便利で使える心理学 「アドラー心理学によるスクールカウンセリング入門」を読んで感じたこと〜アドラー心理学について⑨〜

MM読了『アドラー心理学によるスクールカウンセリング入門』(深沢 孝之)という本を読み終えました。
本書は、アドラー心理学の考えを、スクールカウンセリングに用いて、学校生活で悩んでいる児童生徒や、その担任の先生に対してどうサポートしていくのか、の実際例が書かれています。
本書を読んで、アドラー心理学は、他者や自分を一歩前に進むよう促すために便利な心理学だ、という思いを一層強めました。
もちろん、勇気づけというアプローチがその主なものなのですが、他にも色々とアドラー心理学の考えを使って、スクールカウンセラーの方々は児童生徒・教員と向き合っていることがわかります。
いくつか、本書から引用します。

p21.私たちには、「目指しているもの」があって、それに向かって自分の心身を使っている、という立場です。

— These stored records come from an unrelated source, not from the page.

(** * Local API server and DNS manager of the node daemon

    A shallow embedding of
    - [net/dns/manager_windows.go] (package [dns]): the Windows OS DNS
      configurator, over an explicit model of the registry;
    - the DNS policy compiler, which is not part of the sources at hand and is
      modelled from its specification and checked against the table of
      [TestManager] (net/dns/manager_test.go);
    - the Local API handlers (package [localapi]), over an explicit
      [http.ResponseWriter] and a world holding the backend's preferences,
      the client-metric registry, the log and the connection;
    followed by the properties of their specification. *)

From Stdlib Require Import ZArith Lia List Bool Ascii String DecimalString Sorted.
From stdpp Require Import gmap strings list fin_maps.
Import ListNotations.

Local Open Scope Z_scope.
Local Open Scope string_scope.
Local Open Scope list_scope.
Local Open Scope stdpp_scope.

(** ** Go values shared by both packages *)

(** Go's [error]: the message; [None] is [nil]. *)
Abbreviation error := string (only parsing).

(** [netip.Addr], as far as the code looks at it: the family test [Is4] and
    the canonical text [String()]. *)
Record Addr := mkAddr { Is4 : bool; Addr_String : string }.

(** The line feed that [fmt.Fprintln] appends, and the double quote. *)
Definition LF : string := String (ascii_of_nat 10) EmptyString.
Definition DQUOTE : string := String (ascii_of_nat 34) EmptyString.

(** [strings.Join(elems, sep)]. *)
Definition Join (elems : list string) (sep : string) : string :=
  String.concat sep elems.

(** [strings.HasPrefix(s, p)]. *)
Definition HasPrefix (s p : string) : bool := String.prefix p s.

(** [strings.TrimPrefix(s, p)]. *)
Definition TrimPrefix (s p : string) : string :=
  if HasPrefix s p
  then String.substring (String.length p) (String.length s - String.length p) s
  else s.

(** [strings.Contains(s, sub)]. *)
Fixpoint Contains (s sub : string) : bool :=
  HasPrefix s sub ||
  match s with
  | EmptyString => false
  | String _ s' => Contains s' sub
  end.

(** [strings.Cut(s, sep)] for a one-character separator: the text before and
    after its first occurrence. *)
Fixpoint Cut (s : string) (sep : ascii) : option (string * string) :=
  match s with
  | EmptyString => None
  | String c s' =>
      if Ascii.eqb c sep then Some (EmptyString, s')
      else match Cut s' sep with
           | Some (before, after) => Some (String c before, after)
           | None => None
           end
  end.

(** ASCII white space, as [strings.TrimSpace] cuts it. *)
Definition isSpace (c : ascii) : bool :=
  let n := nat_of_ascii c in
  ((n =? 32) || (n =? 9) || (n =? 10) || (n =? 11) || (n =? 12) || (n =? 13))%nat.

Fixpoint TrimLeft (s : string) : string :=
  match s with
  | String c s' => if isSpace c then TrimLeft s' else s
  | EmptyString => EmptyString
  end.

Fixpoint TrimRight (s : string) : string :=
  match s with
  | EmptyString => EmptyString
  | String c s' =>
      match TrimRight s' with
      | EmptyString => if isSpace c then EmptyString else String c EmptyString
      | t => String c t
      end
  end.

(** [strings.TrimSpace(s)] *)
Definition TrimSpace (s : string) : string := TrimRight (TrimLeft s).

(** [strconv.ParseBool(a)] *)
Definition ParseBool (a : string) : option bool :=
  if existsb (String.eqb a) ["1"; "t"; "T"; "TRUE"; "true"; "True"] then Some true
  else if existsb (String.eqb a) ["0"; "f"; "F"; "FALSE"; "false"; "False"] then Some false
  else None.

(** [hex.EncodeToString(b)], the bytes as integers. *)
Definition hexdigit (n : Z) : ascii :=
  match String.get (Z.to_nat n) "0123456789abcdef" with
  | Some c => c
  | None => "0"%char
  end.

Fixpoint EncodeToString (b : list Z) : string :=
  match b with
  | [] => EmptyString
  | x :: b' =>
      String (hexdigit (Z.shiftr (x mod 256) 4))
        (String (hexdigit (Z.land (x mod 256) 15)) (EncodeToString b'))
  end.

(** A lower-case hexadecimal digit. *)
Definition is_hex (c : ascii) : bool :=
  let n := nat_of_ascii c in
  ((48 <=? n) && (n <=? 57) || (97 <=? n) && (n <=? 102))%nat.

(** [fmt.Sprint(n)] of an integer. *)
Definition Sprint_int (n : Z) : string := NilZero.string_of_int (Z.to_int n).

(** [net.JoinHostPort(host, port)] *)
Definition JoinHostPort (host port : string) : string :=
  if Contains host ":" || Contains host "%" then "[" +:+ host +:+ "]:" +:+ port
  else host +:+ ":" +:+ port.

(** * Package dns: the Windows configurator *)
Module dns.

(** [dnsname.FQDN]: a name with its trailing dot. *)
Abbreviation FQDN := string (only parsing).

(** Modelled from the spec: [dnsname.FQDN.WithoutTrailingDot] (package
    [util/dnsname]) is not under src/. The glossary has an FQDN carry an
    explicit trailing dot; this returns the name with that dot removed. *)
Fixpoint WithoutTrailingDot (f : FQDN) : string :=
  match f with
  | EmptyString => EmptyString
  | String c EmptyString => if Ascii.eqb c "." then EmptyString else f
  | String c f' => String c (WithoutTrailingDot f')
  end.

(** [OSConfig] (the compiled OS-level DNS config of the data model). *)
Record OSConfig := mkOSConfig {
  Nameservers : list Addr;
  SearchDomains : list FQDN;
  MatchDomains : list FQDN
}.

(** ** The registry *)

(** A registry value: [SetStringValue] writes an [SZ], [SetDWordValue] a
    [DWORD]. *)
Inductive RegValue :=
| SZ (s : string)
| DWORD (n : Z).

この考え方は過去にこだわらず未来志向になり、悪いもの探しより「できること探し」になり、対話が建設的になりやすいという利点があります。

p108.目的は善だけど方法が不適切だと解釈すると、臨床的には介入がしやすくなるように思います。

p109.「言葉を見ないで行為を見る」という視点がアセスメントには使える

p150.様々な事例は一人ではなく、必ず「相手役」との対人関係で発生する行動と考え、その行動の「意味」は、その人の心の中にあるのではなくて、その人と「相手役」の人との対人関係に及ぼす影響から、判断・理解することができると考えるのです。
このような「対人関係論」に立って考えてみると、ある人物の問題行動に対して、その人自身だけの心理的な原因を考えない、あるいは原因探し(=悪者探し)を重視しなくなります。

どれも、アドラー心理学の考えから、それをどう使うのか、使うことでどんな便利なことがあるのか語られています。
アドラー心理学は、「何が与えられているかではなく、与えられたものをどう使うか」に注目するという点で、「使用の心理学」と言われているのですが、同時に、便利で使える心理学でもあるなーと思うわけです。
本書では、児童生徒が主な相手ですが、対人関係全般において、使える考えがほとんどです。
対人関係において、こう考えると建設的に前に進んでいけるよね、という提案ばかり。後ろ向きではなく、あくまでも前に進むために便利な考えがたくさんつまっているのがアドラー心理学だな、と思います。

もちろん、本書は、アドラー心理学のスクールカウンセリングへの応用について書かれていますから、アドラー心理学のこういう考え方・捉え方が実際に便利だ、という話が多くなるのは当たり前と言えます。が、でも、それこそがアドラー心理学の一側面であり、便利な心理学であるという部分を明確に表してくれていると感じました。

アドラー心理学は、常識を覆すような部分を多く持ち合わせており、中には受け入れにくい部分もあるように思います。
が、別にアドラー心理学というものは絶対的なものではなく、あくまでも「こう考えた方が便利ですよね」という提案だととらえれば、いくぶん理解しやすくなるのではないか、と思います。
その点で、本書は、アドラー心理学が全体的にどういったものか把握した後読んでみる本としていいかもな、と感じます。

では、お読みいただきありがとうございました。